(Supplied data)

(* ===== verification/Server.v ===== *)
(** The event loop of the server (src/src/server.rs, lines 84-159): a machine
    whose step is the poll of one branch of the [select!].

    The branches are polled in their order ([biased]); the first that is ready
    ends the [select!]: the futures of the others are dropped, its handler runs
    and the loop starts over.  When none is ready the task waits, and the same
    futures are polled again. *)

From stdpp Require Import base option list gmap numbers.
From Stdlib Require Import NArith Lia.
From S2P Require Import Prelude AsyncIO Utf8 Wire Loan Resumable ResumableString.
From S2P Require Import ResumableBlock Disk HashFile OrderedChannel Pipeline PipelineInv.
From S2P Require Import HashStream Hasher.
#[local] Open Scope N_scope.

Module RB := ResumableReadFileBlock.
Module WA := ResumableAsyncWriteAll.
Module WS := ResumableWriteString.

(** ** State *)

(** The variables of the loop; [rd_pc] is where the future of [read_on] of this
    [select!] is suspended, [recv_polled] whether its future of [recv] was
    polled.  (The other futures have a single await point.) *)
Record Srv (R W D H : Type) := MkSrv {
  rd_block : RB.t;
  rd_pc : option RB.pc;
  receive_buffer : bytes;
  write_buffer : bytes;
  to_disk : option WA.t;
  wr_hash : option WS.t;
  recv_polled : bool;
  hashing_done : bool;
  dest : D;
  client_rx : R;
  client_tx : W;
  hasher : H;
}.
Arguments MkSrv {R W D H}.
Arguments rd_block {R W D H} s.
Arguments rd_pc {R W D H} s.
Arguments receive_buffer {R W D H} s.
Arguments write_buffer {R W D H} s.
Arguments to_disk {R W D H} s.
Arguments wr_hash {R W D H} s.
Arguments recv_polled {R W D H} s.
Arguments hashing_done {R W D H} s.
Arguments dest {R W D H} s.
Arguments client_rx {R W D H} s.
Arguments client_tx {R W D H} s.
Arguments hasher {R W D H} s.

(** The branches of the [select!], in order. *)
Inductive Branch := BDisk | BRead | BHash | BRecv.

Definition next_branch (b : Branch) : Branch :=
  match b with BDisk => BRead | BRead => BHash | BHash => BRecv | BRecv => BDisk end.

(** What a handler was run for. *)
Inductive SEv :=
  | SvDisk (r : Result ())
  | SvBlock (offset : N) (data : bytes)
  | SvHash (r : Result ())
  | SvItem (v : Val)
  | SvEnd.

(** The result of a poll: the branch is disabled or pending; it is ready and its
    handler ran; the loop ends, by [break] on a failed read or by [return Err];
    the poll does not end (a writer that takes nothing). *)
Inductive SPoll (S : Type) :=
  | SPending (s : S)
  | SReady (e : SEv) (s : S)
  | SBreak (e : Error) (s : S)
  | SReturn (e : Error) (s : S)
  | SSpin.
Arguments SPending {S} s.
Arguments SReady {S} e s.
Arguments SBreak {S} e s.
Arguments SReturn {S} e s.
Arguments SSpin {S}.

Section server.
Context {R W D H : Type} `{!AsyncRead R, !AsyncWrite W, !AsyncWrite D, !DiskFile D, !Hasher H}.
#[local] Abbreviation srv := (Srv R W D H).

(** Lines 84-98: the state before the loop. *)
Definition server_init (block_size filesize : N) (rx : R) (tx : W) (file : D) (h : H) : srv :=
  MkSrv (RB.new block_size filesize) None [] [] None None false false file rx tx h.

(** The end of a [select!]: its futures are dropped. *)
Definition drop_futures (s : srv) : srv :=
  MkSrv (rd_block s) None (receive_buffer s) (write_buffer s) (to_disk s) (wr_hash s) false
        (hashing_done s) (dest s) (client_rx s) (client_tx s)
        (if recv_polled s then h_cancel (hasher s) else hasher s).

(** Lines 120-122: the current block written to the file; any result counts as
    its end. *)
Definition poll_disk (fuel : nat) (s : srv) : SPoll srv :=
  match to_disk s with
  | None => SPending s
  | Some rwa =>
      let '(o, rwa', file) := WA.write_all fuel rwa (write_buffer s) (dest s) in
      let s' (d : option WA.t) :=
        MkSrv (rd_block s) (rd_pc s) (receive_buffer s) (write_buffer s) d (wr_hash s)
              (recv_polled s) (hashing_done s) file (client_rx s) (client_tx s) (hasher s) in
      match o with
      | Returned r => SReady (SvDisk r) (drop_futures (s' None))
      | Suspended _ => SPending (s' (Some rwa'))
      | OutOfFuel => SSpin
      end
  end.

(** Lines 125-136: a block read from the client; then the buffers are swapped,
    the file is moved to the block's offset and its write is set up. *)
Definition poll_read_block (s : srv) : SPoll srv :=
  if bool_decide (is_Some (to_disk s)) then SPending s
  else
    let read := match rd_pc s with None => RB.read_on | Some p => RB.resume p end in
    let '(o, rb, buf, rx) := read (rd_block s) (receive_buffer s) (client_rx s) in
    let s' (pc : option RB.pc) (rbuf wbuf : bytes) (d : option WA.t) (file : D) :=
      MkSrv rb pc rbuf wbuf d (wr_hash s) (recv_polled s) (hashing_done s) file rx
            (client_tx s) (hasher s) in
    match o with
    | Returned (Ok offset) =>
        match d_seek offset (dest s) with
        | (Ok _, file) =>
            SReady (SvBlock offset buf)
                   (drop_futures (s' None (write_buffer s) buf (Some WA.new) file))
        | (Err e, file) => SReturn e (drop_futures (s' None (write_buffer s) buf None file))
        end
    | Returned (Err e) => SBreak e (drop_futures (s' None buf (write_buffer s) None (dest s)))
    | Suspended p => SPending (s' (Some p) buf (write_buffer s) None (dest s))
    | OutOfFuel => SSpin
    end.

(** Lines 138-140: a hash sent; any result counts as its end. *)
Definition poll_send_hash (fuel : nat) (s : srv) : SPoll srv :=
  match wr_hash s with
  | None => SPending s
  | Some rws =>
      let '(o, rws', tx) := WS.write_to fuel rws (client_tx s) in
      let s' (w : option WS.t) :=
        MkSrv (rd_block s) (rd_pc s) (receive_buffer s) (write_buffer s) (to_disk s) w
              (recv_polled s) (hashing_done s) (dest s) (client_rx s) tx (hasher s) in
      match o with
      | Returned r => SReady (SvHash r) (drop_futures (s' None))
      | Suspended _ => SPending (s' (Some rws'))
      | OutOfFuel => SSpin
      end
  end.

(** Lines 143-149: the hash of the next block; the block is dropped. *)
Definition poll_next_hash (s : srv) : SPoll srv :=
  if negb (bool_decide (is_Some (wr_hash s))) && negb (hashing_done s) then
    let '(r, h) := h_poll (hasher s) in
    let s' (w : option WS.t) (polled done : bool) (h' : H) :=
      MkSrv (rd_block s) (rd_pc s) (receive_buffer s) (write_buffer s) (to_disk s) w
            polled done (dest s) (client_rx s) (client_tx s) h' in
    match r with
    | Ready (Ok (Some v)) =>
        SReady (SvItem v)
               (drop_futures (s' (Some (WS.new (hash v.2))) false false (h_release (data v.2) h)))
    | Ready (Ok None) => SReady SvEnd (drop_futures (s' (wr_hash s) false true h))
    | Ready (Err e) => SReturn e (drop_futures (s' (wr_hash s) false false h))
    | Pending => SPending (s' (wr_hash s) true false h)
    end
  else SPending s.

Definition poll_branch (fuel : nat) (b : Branch) (s : srv) : SPoll srv :=
  match b with
  | BDisk => poll_disk fuel s
  | BRead => poll_read_block s
  | BHash => poll_send_hash fuel s
  | BRecv => poll_next_hash s
  end.

(** How far a run is: in the loop, before the poll of a branch; out of it. *)
Inductive SConf :=
  | SRun (b : Branch) (s : srv)
  | SBroke (e : Error) (s : srv)
  | SReturned (e : Error) (s : srv)
  | SSpins.

(** [else => break] is not reached: with no write to the file pending, the
    branch of the read is enabled. *)
Definition server_step (fuel : nat) (c : SConf) : list SEv * SConf :=
  match c with
  | SRun b s =>
      match poll_branch fuel b s with
      | SPending s' => ([], SRun (next_branch b) s')
      | SReady e s' => ([e], SRun BDisk s')
      | SBreak e s' => ([], SBroke e s')
      | SReturn e s' => ([], SReturned e s')
      | SSpin => ([], SSpins)
      end
  | c => ([], c)
  end.

(** [n] polls of branches. *)
Fixpoint server_run (n fuel : nat) (c : SConf) : list SEv * SConf :=
  match n with
  | O => ([], c)
  | S n' => let '(es, c1) := server_step fuel c in
            let '(es', c2) := server_run n' fuel c1 in (es ++ es', c2)
  end.

(** Lines 155-158, once the loop is over. *)
Definition server_finish (s : srv) : Result StatusCode * D :=
  let '(r, d) := d_flush (dest s) in
  match r with
  | Err e => (Err e, d)
  | Ok _ => let '(r', d') := d_sync d in
            (match r' with Err e => Err e | Ok _ => Ok Ack end, d')
  end.
End server.

(** ** The specification: the frames of a byte sequence *)

(** [bytes] starts with the frames [bs], followed by [rest]. *)
Definition frames (bsz fsz : N) : bytes → list (N * bytes) → bytes → Prop :=
  parses (RB.parse_block bsz fsz).

Lemma parse_block_ok bsz fsz l off data rest :
  RB.parse_block bsz fsz l = Ok (off, data, rest) →
  l = block_frame off data ++ rest ∧ lenN data = current_block_size bsz fsz off ∧ off < W64.
Proof.
  unfold RB.parse_block. case_decide as H8; [done|]. cbv zeta. case_decide as Hs; [done|].
  intros ?; simplify_eq. assert (length (take 8 l) = 8%nat) as Hl by len_lia.
  pose proof (be_val8_bound _ Hl). split_and!; [|len_lia|done].
  unfold block_frame. rewrite be_bytes8_val by done.
  by rewrite <-(assoc_L (++)), !take_drop.
Qed.

Lemma frames_bytes bsz fsz l bs rest : frames bsz fsz l bs rest →
  l = concat ((λ b, block_frame b.1 b.2) <$> bs) ++ rest.
Proof.
  induction 1 as [l|l bs rest [off data] rest' _ -> Hp]; [done|].
  apply parse_block_ok in Hp as (-> & _ & _).
  rewrite fmap_app, concat_app, <-(assoc_L (++)). cbn. by rewrite (right_id_L [] (++)).
Qed.

(** ** What a run has done *)

Definition ev_blocks (es : list SEv) : list (N * bytes) :=
  omap (λ e, match e with SvBlock off data => Some (off, data) | _ => None end) es.
Definition ev_items (es : list SEv) : list Val :=
  omap (λ e, match e with SvItem v => Some v | _ => None end) es.

(** No write to the file, no write to the client failed. *)
Definition disk_fine (es : list SEv) : Prop := ∀ e, SvDisk (Err e) ∉ es.
Definition hash_fine (es : list SEv) : Prop := ∀ e, SvHash (Err e) ∉ es.

Definition hash_frames (vs : list Val) : bytes := concat ((λ v, string_frame (hash v.2)) <$> vs).

Lemma hash_frames_snoc vs v : hash_frames (vs ++ [v]) = hash_frames vs ++ string_frame (hash v.2).
Proof. unfold hash_frames. rewrite fmap_app, concat_app. cbn. by rewrite (right_id_L [] (++)). Qed.

Section invariant.
Context {R W D H : Type} `{!AsyncRead R, !AsyncReadLaws R, !AsyncWrite W, !AsyncWriteLaws W}.
Context `{!AsyncWrite D, !AsyncWriteLaws D, !DiskFile D, !DiskLaws D}.
Context {Hh : Hasher H} {Hg : Hashing} {Hgl : HashingLaws}.
Context {hfile_size bsz : N} {algorithm : HashAlgorithm} {h_ok : H → Prop}.
Context {Hlaws : HasherLaws H hfile_size bsz algorithm h_ok}.
Context {fsz : N} (Hbsz : bsz + 8 < W64).
(** The bytes of the client, the content of the file, the bytes sent to the
    client, before the loop. *)
Context {total content0 sent0 : bytes} {recvd0 : list Val}.
#[local] Abbreviation srv := (Srv R W D H).
Implicit Types s : srv.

(End Supplied data)

= Description of the task =
Among the entries above, count the lines that contain the word "wbuf" and give the number by itself.

= Expected answer =
2